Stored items
- - - - -

Definition drawHeader (report : val) (p : SimplePdf) : res SimplePdf :=
  let m := 44 in
  let top := cursorY p in
  let below z := nsub top (n z) in
  let boxW := 148 in
  let boxX := 595 - m - boxW in
  let? by_ := need_text (report.["generatedBy"] ||| vs "Log Guardian Compliance Engine") in
  let p := draws
    [fillRect (n m) (below 40) (n 36) (n 36) BLACK;
     text (n (m + 10)) (below 16) "LG" (o 14 true (Some WHITE));
     text (n (m + 48)) (below 18) by_ (o 7 false (Some GRAY));
     text (n (m + 48)) (below 8) "CONFIDENTIAL - INTERNAL USE ONLY" (o 7 false (Some GRAY));
     text (n m) (below 60) "SECURITY AUDIT" (o 22 true None);
     text (n m) (below 84) "COMPLIANCE REPORT" (o 16 false (Some GRAY));
     strokeRect (n boxX) (below 86) (n boxW) (n 68) (d1 15);
     text (n (boxX + 10)) (below 26) "REPORT DATE" (o 7 true (Some GRAY));
     text (n (boxX + 10)) (below 42) (en_date report.["reportDate"]) (o 11 true None);
     text (n (boxX + 10)) (below 56) (en_time report.["reportDate"]) (o 9 false (Some GRAY));
     setY (below 100)] p in
  Ok (gap (n 24) (line (n m) (cursorY p) (n (595 - m)) (cursorY p) (n 2) p)).

(** One standard as a chip; a chip that does not fit starts a new row. *)
Definition draw_chip (st : SimplePdf * num * num) (std : json) : res (SimplePdf * num * num) :=
  let '(p, x, rowY) := st in
  let? t := need_text (Some std) in
  let fit := nadd (nmul (n (slen t)) (d1 52)) (n 14) in
  let w := if nlt fit (n 122) then fit else n 122 in
  let wrap := nlt (n (44 + 507)) (nadd x w) && nlt (n 44) x in
  let x := if wrap then n 44 else x in
  let rowY := if wrap then nsub rowY (n 24) else rowY in
  let y := nadd (nsub rowY (n 18)) (n 6) in
  let p := draws [fillRect x y w (n 18) LIGHT; strokeRect x y w (n 18) (d1 5);
                  text (nadd x (n 6)) (nsub rowY (n 4)) t (o 7 true None)] p in
  Ok (p, nadd x (nadd w (n 6)), rowY).
Fixpoint draw_chips (st : SimplePdf * num * num) (l : list json) : res (SimplePdf * num * num) :=
  match l with [] => Ok st | s :: l => let? st := draw_chip st s in draw_chips st l end.

(** The figures of the summary, two to a row. *)
Definition kpis (report es : val) : res (list (jstring * jstring)) :=
  let? health := fleetHealthLabel report in
  Ok [("SYSTEM HEALTH", health); ("THREATS BLOCKED", ostr (es.["totalThreatsMitigated"] ??? vn 0));
      ("EVENTS ANALYZED", en_number (to_num (es.["totalEventsProcessed"] ??? vn 0)));
      ("PEAK EPS", ostr (es.["peakEps"] ??? vs "-"));
      ("SECURITY ALERTS", en_number (to_num (es.["totalAlerts"] ??? vn 0)));
      ("MESH IOC PEERS", ostr (es.["totalMeshPeers"] ??? vn 0))].
Definition kpi_y (sectionTop : num) (i : nat) : num := nsub (nsub sectionTop (n 18)) (n (Z.of_nat (i / 2) * 34)).
Definition draw_kpi (sectionTop : num) (p : SimplePdf) (ikv : nat * (jstring * jstring)) : SimplePdf :=
  let '(i, kv) := ikv in
  let cx := 44 + 278 + Z.of_nat (i mod 2) * 128 in
  let cy := kpi_y sectionTop i in
  draws [fillRect (n cx) (nsub cy (n 26)) (n 118) (n 28) LIGHT; strokeRect (n cx) (nsub cy (n 26)) (n 118) (n 28) (d1 5);
         text (n (cx + 5)) (nsub cy (n 10)) kv.1 (o 6 true (Some GRAY));
         text (n (cx + 5)) (nsub cy (n 22)) (str_upto 22 kv.2) (o 9 true None)] p.

Definition drawScoreSection (report : val) (p : SimplePdf) : res SimplePdf :=
  let m := 44 in
  let? rate := passRate report in
  let? es := need report.["executiveSummary"] in
  let? passed := match nullish es.["controlsPassed"] with
                 | Some v => Ok (Some v) | None => let? k := count_passed report in Ok (vn k) end in
  let? total := match nullish es.["controlsTotal"] with
                | Some v => Ok (Some v) | None => let? c := need report.["securityControls"] in Ok (vlength c) end in
  let p := gap (n 8) (textLine (n m) "COMPLIANCE STANDARDS" (with_height 14 (o 9 true (Some GRAY))) p) in
  let? standards := each report.["standards"] in
  let? chips := draw_chips (p, n m, cursorY p) standards in
  let '(p, _, rowY) := chips in
  let p := gap (n 12) (setY (nsub (nsub rowY (n 18)) (n 20)) p) in
  let sectionTop := cursorY p in
  let below z := nsub sectionTop (n z) in
  let kpiX := m + 278 in
  let p := draws
    [text (n m) sectionTop "OVERALL COMPLIANCE SCORE" (o 8 true (Some GRAY));
     text (n m) (below 36) (ostr rate ++ "%") (o 28 true None);
     text (n m) (below 54) ("(" ++ ostr passed ++ " of " ++ ostr total ++ " controls passed)") (o 9 false (Some GRAY));
     fillRect (n m) (below 66) (n 216) (n 8) (d2 85, d2 85, d2 85);
     fillRect (n m) (below 66) (ndiv (nmul (n 216) (to_num rate)) (n 100)) (n 8) BLACK;
     text (n kpiX) sectionTop "EXECUTIVE SUMMARY" (o 9 true (Some GRAY))] p in
  let leftBottom := nsub (below 66) (n 14) in
  let? ks := kpis report es in
  let p := fold_left (draw_kpi sectionTop) (imap pair ks) p in
  let kpiBottom := nsub (kpi_y sectionTop 5) (n 30) in
  let lowest := if nlt kpiBottom leftBottom then kpiBottom else leftBottom in
  let p := gap (n 6) (setY (nsub lowest (n 8)) p) in
  let siemY := cursorY p in
  let? siem := need_text (es.["siemStatus"] ||| vs "Active") in
  Ok (draws
    [fillRect (n m) (nsub siemY (n 14)) (n (595 - m * 2)) (n 18) LIGHT;
     text (n (m + 8)) (nsub siemY (n 2)) "SIEM Forwarder" (o 9 true None);
     text (n (m + 110)) (nsub siemY (n 2)) (str_upto 72 siem) (o 8 false (Some GRAY));
     setY (nsub siemY (n 22)); gap (n 14)] p).

Definition draw_control (p : SimplePdf) (ctrl : json) : res SimplePdf :=
  let m := 44 in
  let p := ensure (n 52) p in
  let rowTop := cursorY p in
  let? c := not_null ctrl in
  let statusColor := if is_lit "PASSED" c.["status"] then GREEN else AMBER in
  let? name := need_text c.["name"] in
  let? status := need_text c.["status"] in
  let? detail := need_text c.["detail"] in
  let p := draws
    [fillRect (n (m + 6)) (nsub rowTop (n 10)) (n 8) (n 8) statusColor;
     text (n (m + 20)) (nsub rowTop (n 2)) ("[" ++ ostr c.["standard"] ++ "] " ++ ostr c.["id"]) (o 9 true None);
     text (n (m + 108)) (nsub rowTop (n 2)) (str_upto 48 name) (o 9 false None);
     text (n (595 - m - 52)) (nsub rowTop (n 2)) status (o 8 true (Some statusColor));
     setY (nsub rowTop (n 18));
     textBlock (n (m + 20)) ("Evidence: " ++ ostr c.["evidence"]) (with_width 470 10 (o 8 false None));
     gap (n 2);
     textBlock (n (m + 20)) detail (with_width 470 9 (o 7 false (Some GRAY)));
     gap (n 6)] p in
  Ok (gap (n 12) (line (n m) (cursorY p) (n (595 - m)) (cursorY p) (d2 25) p)).
Fixpoint draw_controls (p : SimplePdf) (l : list json) : res SimplePdf :=
  match l with [] => Ok p | c :: l => let? p := draw_control p c in draw_controls p l end.
Definition drawControls (report : val) (p : SimplePdf) : res SimplePdf :=
  let m := 44 in
  let p := gap (n 4) (textLine (n m) "SECURITY CONTROLS ASSESSMENT" (with_height 14 (o 9 true (Some GRAY))) p) in
  let p := gap (n 12) (line (n m) (cursorY p) (n (595 - m)) (cursorY p) (d1 5) p) in
  let? controls := each report.["securityControls"] in
  draw_controls p controls.
(* ===== verification/Dictionary.v ===== *)
(** The texts of the dashboard: the dictionaries of dashboard/src/lib/i18n.ts and
    the shorter packs of dashboard/src/lib/i18nExtraLocales.ts, entry by entry.  The
    functions on them are in [I18n]. *)

From S2P Require Import Prelude.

- - - - -

*ABOUT THIS TASK*
Your answer should be the lines above from the one containing "8 false None));" through the one containing "Ok (gap (n 12)", copied exactly and with both ends kept.

*YOUR SOLUTION*
     textBlock (n (m + 20)) ("Evidence: " ++ ostr c.["evidence"]) (with_width 470 10 (o 8 false None));
     gap (n 2);
     textBlock (n (m + 20)) detail (with_width 470 9 (o 7 false (Some GRAY)));
     gap (n 6)] p in
  Ok (gap (n 12) (line (n m) (cursorY p) (n (595 - m)) (cursorY p) (d2 25) p)).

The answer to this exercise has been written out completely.